Dott Michel MALLARD, medico chirurgo, specializzato in osteopatia
COS’È IL TRIGGER POINT ?
Il Trigger Point Miofasciale è un nodulo (o una bandelletta) palpabile doloroso dentro un muscolo scheletrico.
Questo nodulo è il risultato di un accorciamento di fibre muscolari che permangono in stato di contrazione.
In caso di cronicità, si può trasformare in fibrosi, difficilmente reversibile.
La scoperta del nodulo è facilitata da dolore in seguito alla pressione del suo centro, ma una delle caratteristiche fondamentali del Trigger Point è di essere all’origine d’un dolore “riferito” a distanza (ad esempio una cefalea che proviene da un trigger point del muscolo Trapezio).

Per sapere se un dolore è riferito da un Trigger Point, si palpano i muscoli del territorio corrispondente.
Nel caso di positività, la sua compressione risveglia il dolore nel territorio riferito.

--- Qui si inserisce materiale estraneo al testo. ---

(* ===== verification/ClientTun.v ===== *)
(** * ClientTun: the event loop of the TUN client ([src/client_tun.rs])

    [run_event_loop] is one task that owns the TCP sockets, the slot contexts, the fake-IP pool, the
    UDP associations and the device, and reacts to one event at a time: a packet from the device, a
    payload or end of stream from a relay task, a finished handshake, a datagram from the upstream,
    four timers.  [Loop] is its state together with what lives outside the task: the relay tasks and
    their channels, the handshakes in flight, and the two queues towards the loop.  [loop_step]
    performs one event; the steps of the spawned tasks are events too, so a sequence of events is an
    interleaving of the whole client.

    What the TCP stack does inside [iface.poll] is not modelled: each poll comes with an arbitrary
    function on the sockets and the packets it emits ([poll_env]). *)

From S2P Require Import Prelude Shared Text Dns FakeIp TuicCodec Frag Assoc Metrics UdpRelay Device TunSlot Upstream.

(** ** Targets *)

Inductive TargetResolve : Type :=
| Direct (target : TargetAddr) (fake_ip : option Z)
| Refuse
| Block.

Definition target_from_endpoint (endpoint : SocketAddr) : TargetAddr := IpPort endpoint.

Definition resolve_target (endpoint : SocketAddr) (pool : FakeIpPool) : TargetResolve :=
  if is_dns_relay_port (sockaddr_port endpoint) then Block
  else
    match endpoint with
    | V6 _ _ => Direct (target_from_endpoint endpoint) None
    | V4 v4 port =>
        if is_fake pool v4 then
          match pool_resolve pool v4 with
          | Some domain =>
              if bool_decide (port = 443) && is_doh_domain domain then Block
              else Direct (DomainPort domain port) (Some v4)
          | None => Refuse
          end
        else if bool_decide (port = 443) && is_doh_ip v4 then Block
        else Direct (target_from_endpoint endpoint) None
    end.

Si può anche constatare un sussulto muscolare alla stimolazione manuale del Trigger Point (local twitch response).
Generalmente sono isolati e gli altri tessuti hanno una sensibilità normale.

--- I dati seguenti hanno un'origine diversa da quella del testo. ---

Lemma slot_change_inv h c c' s s' :
  loop_inv s → lp_ctxs s !! h = Some c → slot_change h c c' s s' → ctx_ok c' →
  pool_wf (lp_pool s') →
  (∀ ip, refs (lp_pool s') ip = refs (lp_pool s) ip - holds c ip + holds c' ip) →
  epochs_ok (<[h := c']> (lp_ctxs s)) (outstanding s') → loop_inv s'.
Proof.
  intros Hi Hc [R1 R2 R3 R4 R5 R6 R7 Rm Rg [k R8] R9] Hok Hpw Hrefs Hep.
  assert (slots_wf (lp_registry s') (lp_sockets s', lp_ctxs s')) as Hsl.
  { rewrite R1, R3. apply (slots_wf_socks _ (lp_sockets s)); [|done].
    eapply slots_wf_ctxs; [apply Hi|done|done]. }
  split; [done| | | | |done| | | | | |].
  - rewrite R1. apply Hi.
  - intros h' c0. rewrite R3, lookup_insert_Some. intros [[<- <-]|[_ H0]]; [done|]. by eapply (li_ctx _ Hi).
  - intros h' c0 i. rewrite R3, lookup_insert_Some. intros [[<- <-]|[_ H0]] Hu; [by apply R9|].
    rewrite R8. apply lookup_app_l_Some. by apply (li_relay _ Hi _ _ _ H0).
  - intros h' Hh'. rewrite lookup_lt_is_Some, R2, <-lookup_lt_is_Some. rewrite R8, Rg in Hh'.
    assert (h' = h ∨ h' ∈ owners s ++ (lp_global s).*1) as [->|Hin].
    { rewrite !elem_of_app in *. destruct Hh' as [[?|Hx]|?]; auto. apply elem_of_replicate in Hx as [-> _]. auto. }
    + by eapply inv_ctx_sock.
    + by apply (li_handles _ Hi).
  - rewrite R5. apply Hi.
  - rewrite R6. apply Hi.
  - intros ip. rewrite Hrefs, R3, R5, (ctx_holders_insert _ _ c) by done. rewrite (li_fake _ Hi). lia.
  - by rewrite R3.
  - intros h' Hd. rewrite R7 in Hd. apply (li_dirty _ Hi) in Hd.
    by rewrite lookup_lt_is_Some, R2, <-lookup_lt_is_Some.
  - rewrite Rm. apply Hi.
Qed.

Lemma holds_same c c' ip : cx_fake_ip c' = cx_fake_ip c → holds c' ip = holds c ip.
Proof. unfold holds. by intros ->. Qed.

(** A change that leaves fake IP, epoch and state alone. *)
Lemma slot_change_data h c c' s s' :
  loop_inv s → lp_ctxs s !! h = Some c → slot_change h c c' s s' → ctx_ok c' →
  lp_pool s' = lp_pool s → outstanding s' = outstanding s →
  cx_fake_ip c' = cx_fake_ip c → cx_conn_epoch c' = cx_conn_epoch c →
  (cx_state c' = HandshakePending ↔ cx_state c = HandshakePending) → loop_inv s'.
Proof.
  intros Hi Hc Hch Hok Hp Ho Hf He Hs. eapply slot_change_inv; try done.
  - rewrite Hp. apply Hi.
  - intros ip. rewrite Hp, (holds_same c c') by done. lia.
  - rewrite Ho. eapply epochs_same; try done. apply Hi.
Qed.

(** The teardown of a slot. *)
Lemma slot_change_rearm h c now s s' :
  loop_inv s → lp_ctxs s !! h = Some c → room s h → slot_change h c (rearmed c) s s' →
  lp_pool s' = released (lp_pool s) c now → outstanding s' = outstanding s → loop_inv s'.
Proof.
  intros Hi Hc Hroom Hch Hp Ho. destruct (li_ctx _ Hi _ _ Hc) as (_ & _ & He0).
  specialize (Hroom _ Hc). eapply slot_change_inv; try done.
  - by apply ctx_ok_rearmed.
  - rewrite Hp. unfold released. destruct (cx_fake_ip c); [apply pool_release_wf|]; apply Hi.
  - intros ip. rewrite Hp. unfold released, holds at 2. rewrite decide_False by done.
    destruct (cx_fake_ip c) as [x|] eqn:Ef.
    + rewrite refs_release by (by eapply inv_held_mapped). unfold holds. rewrite Ef.
      repeat case_decide; simplify_eq; lia.
    + unfold holds. rewrite Ef, decide_False by done. lia.
  - rewrite Ho. eapply epochs_bump; [apply Hi|done| |done]. cbn. rewrite wrapping_add_ok by lia. lia.
Qed.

Il meccanismo è generalmente di origine locale, per esempio: traumi o disturbi di postura.
Il punto trigger, una volta stimolato con una pressione provoca un dolore a distanza.
I trigger point sono stati scoperti nel 1942, dal medico personale del Presidente John F. Kennedy, la Dott.ssa Janet Travell (1901-1997).

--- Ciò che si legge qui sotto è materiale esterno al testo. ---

Lemma inspect_and_mark_ok buf s :
  loop_inv s → dirty_ok s → (∀ h, room s h) → syn_ok buf →
  ∃ s', inspect_and_mark buf s = (s', Ok tt) ∧ loop_inv s' ∧ dirty_ok s' ∧ (∀ h, room s' h) ∧
    lp_dev s' = lp_dev s.
Proof.
  intros Hi Hd Hr Hsyn. unfold inspect_and_mark, syn_ok in *.
  destruct (inspect_inbound_tcp buf) as [[port [|]]|] eqn:Ei; [| |by exists s].
  - assert (port ≠ 0) as Hp0 by congruence.
    destruct (ensure_port_spec (E:=ClientError) (lp_registry s) port (lp_sockets s, lp_ctxs s) (li_slots _ Hi) Hp0)
      as (r1 & sl1 & cap1 & E1 & Hw1 & Hx1 & Hm1 & Hz1 & _).
    destruct (ensure_spare_spec (E:=ClientError) r1 port MIN_SPARE_LISTENERS sl1 Hw1)
      as (r2 & [socks2 ctxs2] & cap2 & E2 & Hw2 & Hx2 & Hm2 & Hz2 & _).
    pose proof (extends_trans _ _ _ _ Hx1 Hx2) as Hx.
    pose proof (extends_grown _ _ _ _ (li_slots _ Hi) Hx) as Hg. cbn in Hg.
    mrun. rewrite E1, E2. cbn. eexists. split; [reflexivity|].
    assert (∀ h c, ctxs2 !! h = Some c → lp_ctxs s !! h = Some c ∨ ∃ p, c = ctx_new p) as Hold.
    { intros h c Hc. destruct (Hg h) as [E|[_ [p E]]]; rewrite E in Hc; [by left|right]. exists p. congruence. }
    split_and!; [| | |done].
    + apply (grown_inv s r2 socks2 ctxs2); try done; [apply Hx|congruence|congruence|].
      intros h [Hh|Hh]%elem_of_union; [right|by left]. apply elem_of_list_to_set in Hh.
      by eapply (handles_for_port_valid r2 (socks2, ctxs2)).
    + intros h c Hc Hpd. cbn in *. apply elem_of_union_r. destruct (Hold h c Hc) as [Hc'|[p ->]]; [by eapply Hd|done].
    + intros h c Hc. cbn in Hc. destruct (Hold h c Hc) as [Hc'|[p ->]]; [by eapply Hr|done].
  - mrun. eexists. split; [reflexivity|]. split_and!; [| |done|done].
    + apply inv_set_dirty; [done|]. intros h [Hh|Hh]%elem_of_union; [|by apply (li_dirty _ Hi)].
      apply elem_of_list_to_set in Hh. by eapply (handles_for_port_valid _ _ _ _ (li_slots _ Hi)).
    + intros h c Hc Hpd. cbn. apply elem_of_union_r. by eapply Hd.
Qed.

(** ** Tables without slots *)

(** A change of the pool, the associations and the reassembler that keeps the counts. *)
Lemma tables_inv s s' :
  loop_inv s → lp_registry s' = lp_registry s → lp_sockets s' = lp_sockets s → lp_ctxs s' = lp_ctxs s →
  lp_dirty s' = lp_dirty s → lp_relays s' = lp_relays s → lp_global s' = lp_global s →
  outstanding s' = outstanding s → vd_mtu (lp_dev s') = vd_mtu (lp_dev s) →
  pool_wf (lp_pool s') → assoc_wf (lp_assoc s') → at_reclaimed (lp_assoc s') = [] → frag_wf (lp_reasm s') →
  (∀ ip, refs (lp_pool s') ip - held (lp_assoc s') ip = refs (lp_pool s) ip - held (lp_assoc s) ip) →
  loop_inv s'.
Proof.
  intros Hi H1 H2 H3 H4 H5 H6 H7 H8 Hp Ha Hrc Hf Hc. pose proof (li_fake _ Hi) as Hfk.
  assert (owners s' = owners s) as Ho by (unfold owners; by rewrite H5).
  destruct Hi. split; rewrite ?H1, ?H2, ?H3, ?H4, ?H6, ?H7, ?H8, ?Ho; try done.
  intros ip. specialize (Hc ip). specialize (Hfk ip). lia.
Qed.

Lemma same_tables_dev s d : vd_mtu d = vd_mtu (lp_dev s) → same_tables s (set_dev d s).
Proof. by split. Qed.

Lemma inject_and_flush_tables pkt ws s : ∃ s', inject_and_flush macos pkt ws s = (s', Ok tt) ∧ same_tables s s'.
Proof. eexists. split; [reflexivity|]. apply same_tables_dev. by rewrite flush_tx_mtu. Qed.

Lemma refs_alloc p d now ip p' :
  pool_wf p → pool_alloc p d now = (ip, p') → Z.of_nat (size (fp_ip_to_mapping p)) < pool_span p →
  ∀ x, refs p' x = refs p x.
Proof.
  intros Hw Ha Hroom x. apply pool_alloc_maps in Ha as [_ Hm]; [|done]. unfold refs.
  destruct (fp_domain_to_ip p !! d).
  - destruct Hm as (m & Hm & _ & ->). destruct (decide (x = ip)) as [->|Hne].
    + by rewrite lookup_insert_eq, Hm.
    + by rewrite lookup_insert_ne.
  - destruct Hm as [-> [Hn|]]; [|lia]. destruct (decide (x = ip)) as [->|Hne].
    + by rewrite lookup_insert_eq, Hn.
    + by rewrite lookup_insert_ne.
Qed.

(** The pool has a free address. *)
Definition pool_room (s : Loop) : Prop := Z.of_nat (size (fp_ip_to_mapping (lp_pool s))) < pool_span (lp_pool s).

Lemma forge_dns_reply_ok udp pool now :
  pool_wf pool → len (ui_payload udp) ≤ MTU_BOUND → forge_dns_reply udp pool now ≠ Panic ∧
  ∀ pkt pool', forge_dns_reply udp pool now = Ok (pkt, pool') → pool_wf pool' ∧
    (Z.of_nat (size (fp_ip_to_mapping pool)) < pool_span pool → ∀ x, refs pool' x = refs pool x).
Proof.
  intros Hw Hl. unfold forge_dns_reply.
  destruct (parse_query_inv (ui_payload udp)) as [->|(id & fl & cs & ls & qt & qc & rest & Hd & H1 & H2 & H3 & H4 & H5 & H6)]; [done|].
  rewrite Hd in *. rewrite parse_query_wire by done. cbn [rbind dq_qtype dq_qname].
  set (q := mk_DnsQuery _ _ _ _ _).
  assert (∀ ans, len (build_response q ans) ≤ UDP_PAYLOAD_MAX) as Hfit.
  { intros ans. unfold build_response, UDP_PAYLOAD_MAX, MTU_BOUND, wire_query in *. cbn [dq_question q].
    pose proof (len_nonneg rest). destruct ans as [ip ttl|]; [pose proof (octets_len ip)|]; llia. }
  case_bool_decide.
  - destruct (pool_alloc pool _ now) as [ip pool'] eqn:Ea.
    destruct (build_udp_ip_packet_fits (E:=unit) (ui_dst_ip udp, 53) (ui_src_ip udp, ui_src_port udp)
      (build_response q (AnswerA ip 5)) (Hfit _)) as [pkt ->]. cbn [rbind]. split; [done|].
    intros pkt' pool0 [= <- <-]. split; [|by eapply refs_alloc].
    change pool' with (ip, pool').2. rewrite <-Ea. by apply pool_alloc_wf.
  - destruct (build_udp_ip_packet_fits (E:=unit) (ui_dst_ip udp, 53) (ui_src_ip udp, ui_src_port udp)
      (build_response q NoData) (Hfit _)) as [pkt ->]. cbn [rbind]. split; [done|].
    by intros pkt' pool0 [= <- <-].
Qed.

Lemma handle_dns_hijack_ok pkt ws now s :
  loop_inv s → dirty_ok s → len pkt ≤ MTU_BOUND → pool_room s →
  ∃ s', handle_dns_hijack macos pkt ws now s = (s', Ok tt) ∧ loop_inv s' ∧ dirty_ok s' ∧ lp_up s' = lp_up s.
Proof.
  intros Hi Hd Hl Hroom. unfold handle_dns_hijack.
  destruct (parse_inbound_udp pkt) as [udp|] eqn:Eu; [|by exists s].
  pose proof (parse_inbound_payload _ _ Eu). rewrite (mthen_step _ _ _ s s) by done.
  destruct (forge_dns_reply_ok udp (lp_pool s) now) as [Hnp Hok]; [apply Hi|lia|].
  destruct (forge_dns_reply udp (lp_pool s) now) as [[reply pool]|e|]; [| |done].
  - destruct (Hok _ _ eq_refl) as [Hw Hrf]. mrun. eexists. split; [reflexivity|]. split_and!; try done.
    eapply tables_inv; [exact Hi|..]; try done; try apply Hi.
    + cbn. by rewrite flush_tx_mtu.
    + intros ip. cbn. rewrite Hrf by done. done.
  - mrun. eexists. split; [reflexivity|]. split_and!; try done. destruct Hi. by split.
Qed.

Nel 1960, insieme a David G. Simons hanno realizzato un studio dei Trigger Point nella sindrome dolorosa mio fasciale.
I loro lavori sono stati pubblicati nel 1983, nel libro “Myofascial Pain and Dysfunction – The Trigger Point Manual”. Questo libro ha rivoluzionato in tutto il mondo la terapia del dolore cronico.
Il Trigger Point può essere trattato di diversi modi :
-Con l’agopuntura (dry needling di J.G. Travell)
-Con il massaggio applicando alcune tecniche specifiche
-Con la neuralterapia : infiltrazione di procaina nel Trigger Point, (vede capitolo specifico sul sito

-Con l’ozonoterapia (vede capitolo specifico sul sito)

COS’È IL TENDER- POINT ?
Il Tender Point , punto muscolare dolente alla pressione, presenta delle caratteristiche diverse dal Trigger Point :
Non ha nodulo palpabile.
Si trova spesso sulla parte tendinosa del muscolo.
Non provoca un sussulto muscolare alla stimolazione manuale (assenza di local twitch response).
Non ha dolore riferito a distanza.
Non presenta caratteristiche istologiche specifiche.
Si trova generalmente su diversi muscoli per lo stesso paziente.
Generalmente, gli altri tessuti sono iperalgici.
La causa probabile proviene dal sistema nervoso centrale.
La diagnosi di fibromialgia viene effettuata quando il paziente presenta più di 11 tender points e altri dolori simmetrici da almeno 3 mesi, senza altra patologia sottostante algica.

La terapia dei tender points è la terapia sistemica della patologia di origine dove l’autoemoinfusione (o in alternativa l’insufflazione rettale) di ossigeno-ozono si associa la dieta, la neutraceutica, l’omotissocologia, l’omeopatia, l’agopuntura, la psicoterapia e l’allopatia.
Localmente si può praticare delle infiltrazioni sotto-cutanee di ossigeno-ozonoterapia.